Councillor Klute (“Level of service just will not do,” Viewpoints, Gazette, October 28) illustrates exactly why it is that our rented housing is in need of regulation.

A professional company asked to justify its decisions as to what work is necessary would produce a properly prepared survey report, references to the relevant standards and the legal requirements.

A cowboy operation would come up with such daft, blanket statements as that all wiring must be replaced because wiring “wears out”.

When tenants complain of this sort of nonsense, their landlords typically come back with reassurances of their concern, statistics from their satisfaction surveys and requests for specific details of failures.

At best the landlord creates a diversion by dealing with the failures listed but leaves the systemic shortcomings in place to guarantee future failure.

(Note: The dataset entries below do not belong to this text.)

Lemma page_code_host i b h :
  isr_bin !! i = Some b -> translate demo_chunk s (u64 (0x400400 + Z.of_nat i)) = Some h ->
  h = 0x11000400 + Z.of_nat i /\ (i < 263)%nat.
Proof.
  intros Hi. pose proof (lookup_lt_Some _ _ _ Hi) as Hl. rewrite isr_bin_length in Hl. rewrite u64_small by lia.
  replace (0x400400 + Z.of_nat i) with (0x400000 + (0x400 + Z.of_nat i)) by lia. rewrite page_host by lia.
  intros [= <-]. lia.
Qed.

Lemma page_ready : traps_ready s v demo_chunk N trap_sysregs 0x11000000 0x400400 0x11000800.
Proof.
  constructor; [exact Hok| | | | | |apply page_room; lia].
  - exists (store_bytes m 0x11000400 isr_bin). rewrite Hmem. unfold trap_page. reflexivity.
  - intros i Hi. change (idtr trap_sysregs) with 0x400000. rewrite u64_small by lia. unfold word_at.
    pose proof (aligned_word 0x400000 (- 2 * i) eq_refl) as Hm. replace (0x400000 - 8 * (-2 * i)) with (0x400000 + 16 * i) in Hm by lia.
    apply Z.leb_le in Hm. rewrite Hm. apply page_host. lia.
  - intros i b Hi. pose proof (lookup_lt_Some _ _ _ Hi) as Hl. pose proof isr_bin_length as El.
    exists (0x11000000 + (0x400 + Z.of_nat i)). split.
    + rewrite u64_small by lia. rewrite <- page_host by lia. f_equal. lia.
    + pose proof isr_bin_bytes as Hb. rewrite forallb_forall in Hb.
      specialize (Hb b (proj1 (list_elem_of_In _ _) (list_elem_of_lookup_2 _ _ _ Hi))). apply Z.eqb_eq in Hb.
      rewrite Hmem. unfold trap_page, load8.
      rewrite (idt_fill_agree 48 _ 0x11000000 0x400400 (0x11000000 + (0x400 + Z.of_nat i)) 1) by lia.
      replace (0x11000000 + (0x400 + Z.of_nat i)) with (0x11000400 + Z.of_nat i) by lia.
      etransitivity; [apply (load8_store_bytes m 0x11000400 isr_bin i Hl)|].
      by rewrite (nth_lookup_Some _ _ _ _ Hi).
  - by vm_compute.
  - intros i b h Hi Et. destruct (page_code_host i b h Hi Et) as [-> Hl]. lia.
Qed.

It should not be necessary for tenants, who anyway do not have the necessary resources, to catalogue failures but it is the responsibility of landlords to have measures in place geared towards preventing them.

Council tenants exercising the “right to manage” their housing are required to set out specific policies and procedures in writing. Surely it is only correct that tenants demand the same of their landlords.

Islington Council should right now be busy empowering tenant panels through which each and every tenant of social housing in the borough should be able to connect with processes of tenant inspection and regulation.

It might even want to provide an exemplar for other boroughs by considering the plight of private tenants. – Chris Graham, Tollington Park, N4.